▶ **DATA LISTING**:
(** * Roman-numeral calculator (calc.cpp): shallow embedding and properties

    The development follows the three classes of the program:
    [RomanConverter] (the codec), [Element] (tokens and arithmetic) and
    [ExpressionSolver] (the shunting-yard parser and the postfix evaluator).

    Conventions of the embedding:
    - [int64_t] and [int] values are integers of [Z] kept in range by an
      explicit two's complement wrap ([wrap64], [wrap32]);
    - [std::string] is [string]; [s[i]] is [char_at s i], which is the NUL
      character at [i = size] as in C++;
    - the [std::unordered_map] tables are [gmap]s, read with the defaulting
      [operator[]] (a missing key reads as 0);
    - a [std::vector] used as a stack is a list whose head is [back()];
      the vector [out] is a list in index order;
    - [throw std::logic_error(..)] is the outcome [Throw e]; a division
      that the processor refuses (an [int] divisor of 0, [INT_MIN / -1])
      is the outcome [Trap]: the process is killed and nothing is thrown;
      loops whose termination is not structural take a fuel argument and
      return [OutOfFuel] when it runs out, which the entry points are
      proved never to do. *)

From Stdlib Require Import ZArith Ascii String List Lia Bool.
From stdpp Require Import base gmap strings list.

Local Open Scope string_scope.
Local Open Scope Z_scope.

(** ** Machine integers *)

Definition wrap (bits : Z) (z : Z) : Z :=
  (z + 2 ^ (bits - 1)) mod 2 ^ bits - 2 ^ (bits - 1).

Definition wrap64 : Z -> Z := wrap 64.
Definition wrap32 : Z -> Z := wrap 32.

Definition min_int64 : Z := - 2 ^ 63.
Definition max_int64 : Z := 2 ^ 63 - 1.
Definition min_int32 : Z := - 2 ^ 31.
Definition max_int32 : Z := 2 ^ 31 - 1.

Definition in_int64 (z : Z) : Prop := min_int64 <= z <= max_int64.
Definition in_int32 (z : Z) : Prop := min_int32 <= z <= max_int32.

(** [std::abs] / [abs] on a 64-bit and on a 32-bit signed integer.  At the
    minimum value the C++ result is not defined; the embedding takes the
    two's complement one. *)
Definition abs64 (z : Z) : Z := wrap64 (Z.abs z).
Definition abs32 (z : Z) : Z := wrap32 (Z.abs z).

(** ** Outcomes *)

(** The five [std::logic_error]s the program throws:
    - [BadSymbol p]          "Bad symbol on position p"
    - [UnbalancedBrackets]   "Invalid bracket sequence in expression"
    - [DivisionByZero]       "Division by zero"
    - [Overflow]             "Roman number overflow"
    - [MalformedExpression]  "Invalid expression format" *)
Inductive logic_error : Type :=
  | BadSymbol (position : nat)
  | UnbalancedBrackets
  | DivisionByZero
  | Overflow
  | MalformedExpression.

(** How a call ends: it returns, it throws, the process is killed by the
    processor's divide error, or (in the embedding only) the fuel of a loop
    runs out. *)
Inductive outcome (A : Type) : Type :=
  | Ok (a : A)
  | Throw (e : logic_error)
  | Trap
  | OutOfFuel.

▶ **PROBLEM TO SOLVE**:
Using the records above, copy every line that has the word "which" in it.

▶ **OUTPUT BELOW**:
    - [std::string] is [string]; [s[i]] is [char_at s i], which is the NUL
      return [OutOfFuel] when it runs out, which the entry points are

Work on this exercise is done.